I took an entry-level job at a small journal, paying close attention to the before-and-after of pieces as they were edited. Swept up in the enthusiasm of the blogging boom around the turn of the millennium, I started holding forth about books, publishing, and libraries, and learning how to write in a public voice as I went along. The journal job ended as the Great Recession was winding down, and I decided to get my MLS. Student loans aside, it was a good move. I learned a lot and enjoyed myself, including a few semesters at the coolest internship ever with the Darwin Manuscripts Project at the American Museum of Natural History, transcribing high-resolution scans of Charles Darwin’s nearly illegible notes into XML.

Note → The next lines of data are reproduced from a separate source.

(* ===== verification/LabThreads.v ===== *)
(** * LabThreads: the examples with threads of the course

    [no-race-mutex.c] and [thread2.c] count with two threads, with a mutex and
    without; they are programs of [Threads].  [producer-consumer.c],
    [semaphores.c] and [thread1.c] use semaphores, output and [pthread_join]; their
    threads are sequences of such calls. *)
From Stdlib Require Import Ascii String.
From stdpp Require Import prelude functions list strings.
From S2P Require Import Prelude CMonad CString Threads.

(** ** no-race-mutex.c and thread2.c *)
Inductive lab_mutex := lock.
#[export] Instance lab_mutex_eq_dec : EqDecision lab_mutex.
Proof. solve_decision. Defined.
Inductive lab_counter := count.
#[export] Instance lab_counter_eq_dec : EqDecision lab_counter.
Proof. solve_decision. Defined.

#[export] Program Instance lab_locking : Locking lab_mutex lab_counter :=
  {| rank := λ _, 0%nat; max_rank := 0%nat; guard := λ _, lock |}.
Next Obligation. done. Qed.

Notation lprog := (list (instr lab_mutex lab_counter)).
Notation lconfig := (config lab_mutex lab_counter).

Definition ITERATIONS : nat := Z.to_nat 1000000.

(** [temp = count; temp = temp + 1; count = temp] *)
Definition bump : lprog := [Load count; Store count 1].
Definition bumps (n : nat) : lprog := concat (replicate n bump).

(** The loop inside the mutex, and the loop of [thread2.c], which then prints.  The
    latter is a data race in C; its reads and writes are taken to be sequentially
    consistent, and [count] does not overflow as long as [2 * max_iter] is an [int]. *)
Definition runner (n : nat) : lprog := Lock lock :: bumps n ++ [Unlock lock].
Definition work_function (max_iter : Z) : lprog := bumps (Z.to_nat max_iter) ++ [Local].

(** What [main] prints after both threads have been joined. *)
Inductive report := CountOk (n : Z) | CountError (n should : Z).
Definition norace_report (n : nat) (final : Z) : report :=
  if final <? 2 * Z.of_nat n then CountError final (2 * Z.of_nat n) else CountOk final.
Definition thread2_report (iterations : Z) (final : Z) : report :=
  if negb (final =? iterations * 2) then CountError final (iterations * 2) else CountOk final.

(** [main] of [no-race-mutex.c]: what it prints and its exit code; [final] is the
    count when both threads have been joined. *)
Inductive lab_call := InitMutex | Create1 | Create2 | Join1 | Join2.
Inductive lab_line := InitFailed | CreateFailed (k : Z) | JoinFailed | Reported (r : report).

Definition norace_main (works : lab_call → bool) (final : Z) : list lab_line * Z :=
  if negb (works InitMutex) then ([InitFailed], 1)
  else if negb (works Create1) then ([CreateFailed 1], 1)
  else if negb (works Create2) then ([CreateFailed 2], 1)
  else if negb (works Join1) then ([JoinFailed], 1)
  else if negb (works Join2) then ([JoinFailed], 1)
  else ([Reported (norace_report ITERATIONS final)], 0).

(** [main] of [thread2.c]; [final] is the count when the threads that were given
    [iterations] have been joined.  [atoi(NULL)] is undefined. *)
Definition thread2_main (argv : list (list ascii)) (final : Z → Z) : C () report :=
  match argv with
  | _ :: arg :: _ =>
      iterations ← atoi arg;
      mret (thread2_report iterations (final iterations))
  | _ => ub
  end.

(** ** Semaphores *)
Inductive sinstr (Sem : Type) :=
  | SWait (s : Sem)
  | SPost (s : Sem)
  | SBump                              (* n++ *)
  | SShow                              (* printf("%d\n", n) *)
  | SSay (line : list ascii)
  | SCreate (j : nat)                  (* pthread_create *)
  | SJoin (j : nat).                   (* pthread_join *)
Arguments SWait {Sem} s.
Arguments SPost {Sem} s.
Arguments SBump {Sem}.
Arguments SShow {Sem}.
Arguments SSay {Sem} line.
Arguments SCreate {Sem} j.
Arguments SJoin {Sem} j.

Section sems.
Context {Sem : Type} `{!EqDecision Sem}.

Record sstate := SState {
  sems : Sem → Z;
  shared_n : Z;
  shown : list (list ascii);
  started : list bool;
  codes : list (list (sinstr Sem))
}.

(** Thread [i] makes its next call; [None] when it has not been created, has ended
    or waits. *)
Definition sem_step (i : nat) (c : sstate) : option sstate :=
  match started c !! i, codes c !! i with
  | Some true, Some (x :: p) =>
      let ps := <[i := p]> (codes c) in
      match x with
      | SWait s =>
          if 0 <? sems c s
          then Some (SState (<[s := sems c s - 1]> (sems c)) (shared_n c) (shown c) (started c) ps)
          else None
      | SPost s => Some (SState (<[s := sems c s + 1]> (sems c)) (shared_n c) (shown c) (started c) ps)
      | SBump => Some (SState (sems c) (shared_n c + 1) (shown c) (started c) ps)
      | SShow => Some (SState (sems c) (shared_n c) (shown c ++ [print_d (shared_n c)]) (started c) ps)
      | SSay l => Some (SState (sems c) (shared_n c) (shown c ++ [l]) (started c) ps)
      | SCreate j => Some (SState (sems c) (shared_n c) (shown c) (<[j := true]> (started c)) ps)
      | SJoin j =>
          match codes c !! j with
          | Some [] => Some (SState (sems c) (shared_n c) (shown c) (started c) ps)
          | _ => None
          end
      end
  | _, _ => None
  end.

Fixpoint sem_run (sched : list nat) (c : sstate) : option sstate :=
  match sched with
  | [] => Some c
  | i :: sched => c' ← sem_step i c; sem_run sched c'
  end.

(** [main] is thread 0. *)
Definition sem_start (init : Sem → Z) (main : list (sinstr Sem)) (ps : list (list (sinstr Sem))) : sstate :=
  SState init 0 [] (true :: replicate (length ps) false) (main :: ps).

Definition sem_ended (c : sstate) : bool := forallb (λ p : list (sinstr Sem), bool_decide (length p = 0%nat)) (codes c).

(** All schedules of at most [n] steps: the state satisfies [P], and some thread can
    make a step unless all have ended. *)
Fixpoint explore (n : nat) (P : sstate → bool) (c : sstate) : bool :=
  P c && (sem_ended c || existsb (λ i, bool_decide (is_Some (sem_step i c))) (seq 0 (length (codes c)))) &&
  match n with
  | O => true
  | S n => forallb (λ i, match sem_step i c with Some c' => explore n P c' | None => true end)
             (seq 0 (length (codes c)))
  end.
End sems.
Arguments sstate : clear implicits.

(** ** producer-consumer.c *)
Inductive pc_sem := produced | consumed.
#[export] Instance pc_sem_eq_dec : EqDecision pc_sem.
Proof. solve_decision. Defined.

Definition pc_init (s : pc_sem) : Z := match s with produced => 1 | consumed => 0 end.
Definition produce (loopcnt : nat) : list (sinstr pc_sem) :=
  concat (replicate loopcnt [SWait consumed; SBump; SPost produced]).
Definition consume (loopcnt : nat) : list (sinstr pc_sem) :=
  concat (replicate loopcnt [SWait produced; SShow; SPost consumed]).
Definition pc_main : list (sinstr pc_sem) := [SCreate 1; SCreate 2; SJoin 1; SJoin 2].

Definition pc_begin (loopcnt : nat) : sstate pc_sem := sem_start pc_init pc_main [produce loopcnt; consume loopcnt].

(** Both threads have been created; [main] waits for them. *)
Definition pc_start (loopcnt : nat) : sstate pc_sem :=
  SState pc_init 0 [] [true; true; true] [[SJoin 1; SJoin 2]; produce loopcnt; consume loopcnt].

(** ** semaphores.c *)
Inductive ab_sem := semA | semB.
#[export] Instance ab_sem_eq_dec : EqDecision ab_sem.
Proof. solve_decision. Defined.

Definition before1 : list ascii := chars "Thread 1 here, before the barrier.".
Definition after1 : list ascii := chars "Thread 1 after the barrier.".
Definition before2 : list ascii := chars "Thread 2 here, before the barrier.".
Definition after2 : list ascii := chars "Thread 2 after the barrier.".
Definition all_done : list ascii := NEWLINE :: chars "main() reporting that all 2 threads have terminated".

Definition simple1 : list (sinstr ab_sem) := [SSay before1; SPost semB; SWait semA; SSay after1].
Definition simple2 : list (sinstr ab_sem) := [SSay before2; SPost semA; SWait semB; SSay after2].
Definition barrier_main : list (sinstr ab_sem) := [SCreate 1; SCreate 2; SJoin 1; SJoin 2; SSay all_done].
Definition barrier_start : sstate ab_sem := sem_start (λ _, 0) barrier_main [simple1; simple2].

(** ** thread1.c *)
Definition entry_point : list (sinstr ab_sem) := [SSay (chars "Hello from second thread")].
Definition thread1_main : list (sinstr ab_sem) := [SCreate 1; SJoin 1; SSay (chars "Hello from first thread")].
Definition thread1_start : sstate ab_sem := sem_start (λ _, 0) thread1_main [entry_point].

I was also in my late 40s in a sea of bright young Gen-Xers. This was both a good thing—I had a broad knowledge base and solid study habits—and a bit discomforting. People were endlessly surprised that I was comfortable with technology (never discount non–digital natives who learned to log in with a DOS prompt!), and the mom factor might be why I was automatically appointed leader of any group project. However, I was older than most of my instructors, and I worried that I wouldn’t be competitive in the workplace. But I landed at LJ, and it was the right fit from the beginning.
In her farewell editorial last month, “The Work Lasts,” former LJ Editor-in-Chief Meredith Schwartz talked of how what we do continues even when we’re not there to oversee it. She’s right: The work we accomplish remains vital and important whether we’re actively involved with it or have shifted to a different role, workplace, field, or focus. And on the other end of that trajectory, we bring that work—and the spark that set it in motion—with us in some form, no matter what our next steps.

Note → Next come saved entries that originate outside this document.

(* ===== verification/SystemProps.v ===== *)
(** * SystemProps: the correctness of the programs with files, processes and logins *)
From Stdlib Require Import Ascii String.
From stdpp Require Import prelude gmap list strings.
From S2P Require Import Prelude CMonad CString.
From S2P Require Import Processes Labs.
From S2P Require Import FileSystem FileSystemRefine.

(** ** Files *)

(** A state in which calls work, with a directory [d] as the working directory and
    without traces of a directory or a file that is still to be made. *)
Record ready (s : fsys) (d : gmap string entry) : Prop := {
  ready_works : broken s = [];
  ready_here : dirs s !! cwd s = Some d;
  ready_fresh : inodes s !! next_ino s = None;
  ready_free : d !! "foo"%string = None →
    dirs s !! (cwd s ++ ["foo"%string]) = None ∧ modes s !! (cwd s ++ ["foo"%string]) = None
}.

(** What the user can look at: the directories with their modes, the files, the
    working directory and the open files. *)
Definition same_files (s s' : fsys) : Prop :=
  dirs s' = dirs s ∧ modes s' = modes s ∧ inodes s' = inodes s ∧ cwd s' = cwd s ∧ fds s' = fds s.

(** C35: [example-file.c] makes the directory [foo] with a file, a symbolic and a hard
    link, and removes everything again: when [foo] and [symfoo] are free names it
    prints its two lines, and directories, modes, files, working directory and open
    files are what they were.  When [foo] exists it exits with 1 and changes nothing.
    When [symfoo] exists it exits with 2, and leaves an empty directory [foo]
    behind. *)
Theorem example_file_restores s d :
  ready s d →
  (d !! "foo"%string = None → d !! "symfoo"%string = None →
   ∃ s', example_file s = Ok () s' ∧ same_files s s' ∧ printed s' = printed s ++ EXPLORE ∧ errors s' = errors s) ∧
  (d !! "foo"%string ≠ None →
   ∃ s', example_file s = Exit 1 s' ∧ same_files s s' ∧ errors s' = errors s ++ [Some "mkdir() failure"%string]) ∧
  (d !! "foo"%string = None → d !! "symfoo"%string ≠ None →
   ∃ s', example_file s = Exit 2 s' ∧ errors s' = errors s ++ [Some "symlink() failure"%string] ∧
     cwd s' = cwd s ∧ inodes s' = inodes s ∧
     dirs s' !! cwd s = Some (<["foo"%string := EDir]> d) ∧ dirs s' !! (cwd s ++ ["foo"%string]) = Some ∅).
Proof.
  intros [Hb Hh Hf Hn]. destruct s as [D M u I n c F br inp out err]. simpl in *. subst br.
  split; [|split].
  - intros Hfoo Hsym. destruct (Hn Hfoo) as [HD HM].
    eexists. split; [by eapply run_example_file|]. done.
  - intros [x Hx]%not_eq_None_Some. eexists. split; [by eapply run_example_no_mkdir|]. done.
  - intros Hfoo [x Hx]%not_eq_None_Some. eexists. split; [by eapply run_example_no_symlink|].
    repeat split; simpl; [|apply lookup_insert_eq].
    rewrite lookup_insert_ne by (apply not_eq_sym, foo_here). apply lookup_insert_eq.
Qed.

(** A working directory with one file in it. *)
Definition a_disk : fsys :=
  Fsys {[ ["home"%string] := {[ "notes"%string := EFile 1 ]} ]} {[ ["home"%string] := 493 ]} 18
    {[ 1 := Inode 1 420 (chars "text") ]} 2 ["home"%string] ∅ [] [NEWLINE; NEWLINE] [] [].

Lemma a_disk_ready : ready a_disk {[ "notes"%string := EFile 1 ]}.
Proof. by split. Qed.

Lemma example_file_restores_witness :
  ∃ s', example_file a_disk = Ok () s' ∧ same_files a_disk s' ∧ printed s' = EXPLORE.
Proof.
  destruct (proj1 (example_file_restores a_disk _ a_disk_ready) eq_refl eq_refl) as (s' & Hr & Hs & Hp & _).
  exists s'. split; [exact Hr|]. split; [exact Hs|exact Hp].
Defined.

(** [basicio.c] leaves its line in [file.txt], whether the file was there or not, and
    closes it. *)
Theorem basicio_writes s d :
  ready s d →
  d !! "file.txt"%string = None ∨ (∃ i f, d !! "file.txt"%string = Some (EFile i) ∧ inodes s !! i = Some f) →
  ∃ s' i f, basicio s = Ok () s' ∧ dirs s' !! cwd s ≫= lookup "file.txt"%string = Some (EFile i) ∧
    inodes s' !! i = Some f ∧ i_text f = LOVE ++ [NEWLINE] ∧ fds s' = fds s ∧
    printed s' = printed s ++ [chars "wrote 9 bytes"].
Proof.
  intros [Hb Hh Hf Hn] Hfile. destruct s as [D M u I n c F br inp out err]. simpl in *. subst br.
  destruct Hfile as [Hfile|(i & f & Hi & Hfi)].
  - eexists _, n, _. split; [by eapply run_basicio_new|]. simpl. rewrite lookup_insert_eq. simpl.
    split; [apply lookup_insert_eq|]. split; [apply lookup_insert_eq|]. done.
  - eexists _, i, _. split; [by eapply run_basicio_old|]. simpl. rewrite Hh. simpl.
    split; [done|]. split; [apply lookup_insert_eq|]. done.
Qed.

(** ** Processes *)

(** [fork-2.c]: whatever the order of the two processes, the parent can end, and
    when it has, both have written all their lines, and [Child complete] is the last
    line of all. *)
Theorem fork_waits gp p ch rp ls f ts :
  fork_2 true ls = inl f →
  let f' := fam_run gp p ch rp ts f in
  (∃ ts', parent_acts (fam_run gp p ch rp ts' f') = []) ∧
  (parent_acts f' = [] →
   lines_of false f' = PARENT_LINES ∧ lines_of true f' = CHILD_LINES ls ∧
   last (shown f') = Some (false, chars "Child complete")).
Proof.
  intros Hf f'. assert (waiting PARENT_LINES (CHILD_LINES ls) (chars "Child complete") f') as Hw
    by by apply waiting_run, waiting_start.
  split; [by eapply waiting_finishes|]. intros Hp.
  by destruct (waiting_done _ _ _ _ Hw Hp) as (_ & ? & ? & ?).
Qed.

(** [fork-signal.c]: the child has written the numbers from 1 on; once the parent has
    ended, the signal ends the child: by the handler with its lines, or, when it came
    before the handler was in place, without a line. *)
Theorem fork_signal_stops gp p ch rp f ts :
  fork_signal true = inl f →
  let f' := fam_run gp p ch rp ts f in
  (child_end f' = None → ∃ k, lines_of true f' = Processes.counted k) ∧
  (child_end f' = Some Stopped → ∃ k, lines_of true f' = Processes.counted k ++ TIME_TO_STOP) ∧
  (child_end f' = Some Killed → lines_of true f' = []) ∧
  (parent_acts f' = [] → child_end (deliver f') ≠ None).
Proof.
  intros Hf f'. assert (signal_inv f') as Hi by by apply signal_run, signal_start.
  split; [|split; [|split]]; [..|by apply signal_ends];
    destruct Hi as [(k & _ & Hk) _]; intros He; rewrite He in Hk; [exists k|exists k|]; apply Hk.
Qed.

(** ** badbuf.c *)

(** With names and passwords that fit, who types the same word twice is welcome and
    everybody else is not; a word of 128 characters is written past the array. *)
Theorem login_decides out err l1 w1 c1 l2 w2 c2 r :
  white l1 → word w1 → is_space c1 = true → white l2 → word w2 → is_space c2 = true →
  NUL ∉ w1 → NUL ∉ w2 →
  let o := login_main (Console out err (l1 ++ w1 ++ c1 :: l2 ++ w2 ++ c2 :: r)) in
  (o = UB ↔ 128 ≤ Z.of_nat (length w1) ∨ 128 ≤ Z.of_nat (length w2)) ∧
  (o ≠ UB → ∃ s, o = if bool_decide (w1 = w2) then Ok 0 s else Exit 1 s).
Proof.
  intros Hl1 Hw1 Hc1 Hl2 Hw2 Hc2 Hn1 Hn2 o. unfold o. rewrite run_login by done. unfold BUF_SIZE.
  assert (∀ w, NUL ∉ w → cstr w = w) as Hcstr.
  { intros w. induction w as [|x w IH]; simpl; [done|]. rewrite not_elem_of_cons. intros [Hx Hw].
    rewrite bool_decide_false, IH by (done || congruence). done. }
  rewrite !Hcstr by done.
  destruct (Z.ltb_spec (Z.of_nat (length w1)) 128); [|split; [split; [lia|done]|done]].
  destruct (Z.ltb_spec (Z.of_nat (length w2)) 128); [|split; [split; [lia|done]|done]].
  simpl. case_bool_decide; (split; [split; [done|lia]|by eexists]).
Qed.

(** [my-stat.c] without a file that it can ask about prints a record without a
    value. *)
Theorem stat_missing stat prog name rest s :
  stat name = None → stat_main stat (prog :: name :: rest) s = UB.
Proof. intros H. unfold stat_main. by rewrite H. Qed.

When I think about my own trajectory, I’m appreciative of the advantages I began with—I’m a white woman who grew up in a home where learning and reading were always able to be prioritized—and that the long arc of my career path, and the knowledge I picked up along the way, fits so well with my chosen field. Hearing the stories of library staff, leaders, volunteers, and advocates has made me sharply aware of how strongly library work rewards iteration and process.
That process is not always straightforward or easy, and it’s important to me that LJ can provide signposts along the way. In this issue, EveryLibrary Executive Director John Chrastka examines how last year’s library votes responded to pandemic disruptions and the political climate (“Fighting for What Matters,” pp. 28–30), and digs into the priorities reflected in the 2022 Budgets and Funding Survey (“Value-Added Budgets,” pp. 32–34). On a personal scale, Leah Dudak looks at the focus on helping address staff and patron trauma (“Working Toward Wellness,” pp. 36–38). For those looking to put library values into practice through their collections, our book preview and editors’ picks offer more than 400 titles to consider (pp. 14–25).
The twists and turns of my working life have given me the opportunity to bring everything I’ve learned to LJ. Much of that is thanks to readers who make sure I know what they’re doing. So please tell me what’s on your mind, and what you think I should hear about. No matter how many years it’s been, I feel like I’m just getting started.